(** * Genie conversation client: orchestration and response normalisation

    A shallow embedding of [genie_room.py]: the retrying request executor,
    the completion poller, the answer resolver, the result normaliser and
    the feedback submitter, followed by the properties stated about them.

    Python values that come out of [response.json()] are modelled by the
    type [json]; the dynamic operations the source applies to them
    ([.get], [in], [len], indexing, iteration, truthiness, [==]) are
    written out with the exceptions they raise.  Effects (HTTP exchanges,
    the clock, [time.sleep], the random source used for jitter, the token
    minter) are threaded through an explicit [world]. *)

From Stdlib Require Import ZArith List String Ascii Bool Lia DecimalString.
Import ListNotations.
Open Scope string_scope.
Open Scope Z_scope.

(* ================================================================= *)
(** ** JSON values, as Python sees them *)

(** [json.loads] yields [None], [bool], [int], [str], [list] and [dict].
    Numbers are kept as integers: no function below computes with a
    number.  A [dict] keeps its insertion order, hence the association
    list; a decoded object has pairwise distinct keys and [dict_get]
    reads the first binding of a key. *)
#[warnings="-register-all"]
Inductive json : Type :=
| JNull
| JBool (b : bool)
| JNum (n : Z)
| JStr (s : string)
| JArr (items : list json)
| JObj (fields : list (string * json)).

Fixpoint dict_get (fields : list (string * json)) (k : string) : option json :=
  match fields with
  | [] => None
  | (k', v) :: rest => if String.eqb k' k then Some v else dict_get rest k
  end.

Definition dict_has (fields : list (string * json)) (k : string) : bool :=
  match dict_get fields k with Some _ => true | None => false end.

(** [type(x).__name__] *)
Definition type_name (x : json) : string :=
  match x with
  | JNull => "NoneType"
  | JBool _ => "bool"
  | JNum _ => "int"
  | JStr _ => "str"
  | JArr _ => "list"
  | JObj _ => "dict"
  end.

(** [bool(x)] *)
Definition py_truthy (x : json) : bool :=
  match x with
  | JNull => false
  | JBool b => b
  | JNum n => negb (n =? 0)
  | JStr s => negb (String.eqb s "")
  | JArr l => match l with [] => false | _ => true end
  | JObj f => match f with [] => false | _ => true end
  end.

EXERCISE BRIEF
When you answer, return the records above exactly as they stand.

ANSWER BOX
(** * Genie conversation client: orchestration and response normalisation

    A shallow embedding of [genie_room.py]: the retrying request executor,
    the completion poller, the answer resolver, the result normaliser and
    the feedback submitter, followed by the properties stated about them.

    Python values that come out of [response.json()] are modelled by the
    type [json]; the dynamic operations the source applies to them
    ([.get], [in], [len], indexing, iteration, truthiness, [==]) are
    written out with the exceptions they raise.  Effects (HTTP exchanges,
    the clock, [time.sleep], the random source used for jitter, the token
    minter) are threaded through an explicit [world]. *)

From Stdlib Require Import ZArith List String Ascii Bool Lia DecimalString.
Import ListNotations.
Open Scope string_scope.
Open Scope Z_scope.

(* ================================================================= *)
(** ** JSON values, as Python sees them *)

(** [json.loads] yields [None], [bool], [int], [str], [list] and [dict].
    Numbers are kept as integers: no function below computes with a
    number.  A [dict] keeps its insertion order, hence the association
    list; a decoded object has pairwise distinct keys and [dict_get]
    reads the first binding of a key. *)
#[warnings="-register-all"]
Inductive json : Type :=
| JNull
| JBool (b : bool)
| JNum (n : Z)
| JStr (s : string)
| JArr (items : list json)
| JObj (fields : list (string * json)).

Fixpoint dict_get (fields : list (string * json)) (k : string) : option json :=
  match fields with
  | [] => None
  | (k', v) :: rest => if String.eqb k' k then Some v else dict_get rest k
  end.

Definition dict_has (fields : list (string * json)) (k : string) : bool :=
  match dict_get fields k with Some _ => true | None => false end.

(** [type(x).__name__] *)
Definition type_name (x : json) : string :=
  match x with
  | JNull => "NoneType"
  | JBool _ => "bool"
  | JNum _ => "int"
  | JStr _ => "str"
  | JArr _ => "list"
  | JObj _ => "dict"
  end.

(** [bool(x)] *)
Definition py_truthy (x : json) : bool :=
  match x with
  | JNull => false
  | JBool b => b
  | JNum n => negb (n =? 0)
  | JStr s => negb (String.eqb s "")
  | JArr l => match l with [] => false | _ => true end
  | JObj f => match f with [] => false | _ => true end
  end.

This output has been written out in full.